The Church is meant to be a safe house for the soul. A place of social cohesion. For Black Christians worshiping in multicultural churches, the events that have unfolded around the country are profoundly troubling and show that hatred and bigotry are publicly reemerging to overtake the principles of love, kindness, honesty and civility even from some in the Church. We face negative societal views that attempt to amplify, challenge or rearrange our identities. It leads us to feel that the church is not willing to see the depth and complexity that is beyond our skin. This is important because what you think or believe about someone will determine how you define (label) them, which will influence the way you treat them. 

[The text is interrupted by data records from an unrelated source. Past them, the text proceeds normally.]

(** And it holds the others off: after a pass that read, none reads within the lease. *)
Theorem refresh_read_once n (s : S) before first during :
  sp_ok (length (before ++ first :: during) + n) s → sp_view s (refresh_key id) = None → ticks_ok (before ++ first :: during) →
  (total (during.*1) < leaseFor interval)%Z →
  (passes interval id s (before ++ first :: during)).1 !! length before = Some true →
  true ∉ drop (Datatypes.S (length before)) (passes interval id s (before ++ first :: during)).1.
Proof.
  intros Hok Hview Hticks Hspan Hread. destruct leaseFor_within as [Hlease _]. rewrite (passes_turns interval id n s None) in Hread |- * by done. rewrite fmap_app in Hread |- *.
  destruct (turns_app (leaseFor interval) None (before.*1) ((first :: during).*1)) as (since&_&Heq). rewrite Heq in Hread |- *.
  assert (length before = length (turns (leaseFor interval) None (before.*1))) as Hlen by (by rewrite length_turns, length_fmap).
  rewrite Hlen in Hread |- *. rewrite lookup_app_r, Nat.sub_diag in Hread by lia. rewrite drop_app_ge by lia.
  replace (Datatypes.S (length (turns (leaseFor interval) None (before.*1))) - length (turns (leaseFor interval) None (before.*1))) with 1 by lia.
  apply Forall_app in Hticks as [_ [_ Hduring]%Forall_cons].
  assert (Forall (λ g, 0 <= g)%Z (during.*1)) as Hg by (apply Forall_fmap; eapply Forall_impl; [exact Hduring|]; by intros ? [? _]).
  cbn [fmap list_fmap turns] in Hread |- *. destruct since as [t|]; [destruct (_ <=? _)%Z; [|done]|]; cbn [drop]; by apply turns_short.
Qed.
End lease.

(** ** Examples *)

Definition sample_ticks : list (Z * string) := [(5, "a1"); (30, "b2"); (70, "a3"); (30, "b4")]%Z.
Lemma refresh_never_starves_witness : true ∈ drop 1 (passes 100 "C0" (New 0) sample_ticks).1.
Proof.
  apply (refresh_never_starves 100 "C0" ltac:(reflexivity) 0 (New 0) [(5, "a1")]%Z (30, "b2")%Z [(70, "a3"); (30, "b4")]%Z).
  - apply New_ok. vm_compute. reflexivity.
  - reflexivity.
  - repeat constructor; vm_compute; congruence.
  - vm_compute. congruence.
Defined.
Lemma refresh_read_once_witness : true ∉ drop 1 (passes 100 "C0" (New 0) [(5, "a1"); (30, "b2"); (20, "a3")]%Z).1.
Proof.
  apply (refresh_read_once 100 "C0" ltac:(reflexivity) 0 (New 0) [] (5, "a1")%Z [(30, "b2"); (20, "a3")]%Z).
  - apply New_ok. vm_compute. reflexivity.
  - reflexivity.
  - repeat constructor; vm_compute; congruence.
  - vm_compute. congruence.
  - vm_compute. reflexivity.
Defined.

We’re tired of hearing racism doesn’t exist, and you don’t see color. You must struggle with those traffic lights. Our every experience is questioned or re-explained by people whose experience is not our own. Stop allowing TV and Social Media to inform how you see Black people; engage us in conversation. We learned our Church family proclaims the Imago Dei; that God is love; that the veil has been torn; and that we are grafted as one – genuinely believe we are different.

 

Jesus provides a model

The imperatives of what an individual does are based on the indicatives of who they are, and the order is not reversible. Ephesians 5:8 NRSV tells us, “For you were darkness, but now in the Lord you are light. Live as children of light.” As imitators of Jesus, we identify people according to how Jesus identified them, led by the Gospel and not by worldviews. Jesus’ ministry has roots in grace expressed primarily through the quality of presence: the way He chose to be present in relationships and other’s company. Jesus provides a model for crossing cultural and racial boundaries to see God’s presence in everyone in our Church. Jesus requires relationships because they shape understandings, expectations, desires and ideas about what is possible. I often hear that the Gospel is about our vertical relationship with Jesus only, and freewill individualism is a personal choice. I ask, which Jesus? The one you learned about in Sunday School or the one who went through Samaria. There is no cross without also having the horizontal relationship. “Love me and love your neighbor.”

 

Crossing cultural boundaries

In ministry, we can sometimes ignore people when they are different, those whom societal perceptions have caused to be labeled in specific ways. The Syrophoenician woman’s story, in Mark 7:24 -31, provides an example of building relationships, valuing people and crossing cultural boundaries for the sake of the Gospel. She was culturally a Gentile, geographically a Canaanite and was assumed to be at the margin of the Jewish faith community. She was someone with whom Jesus and the disciples would not normally associate. The disciples allowed their worldviews to cloud their calling. They labeled her as unfit, a foreigner and an alien with no right to speak to Jesus. In Matthew 15:23, “They requested Jesus send her away.” Jesus used the opportunity to teach a lesson to the disciples that everyone would be included in the plan of salvation. 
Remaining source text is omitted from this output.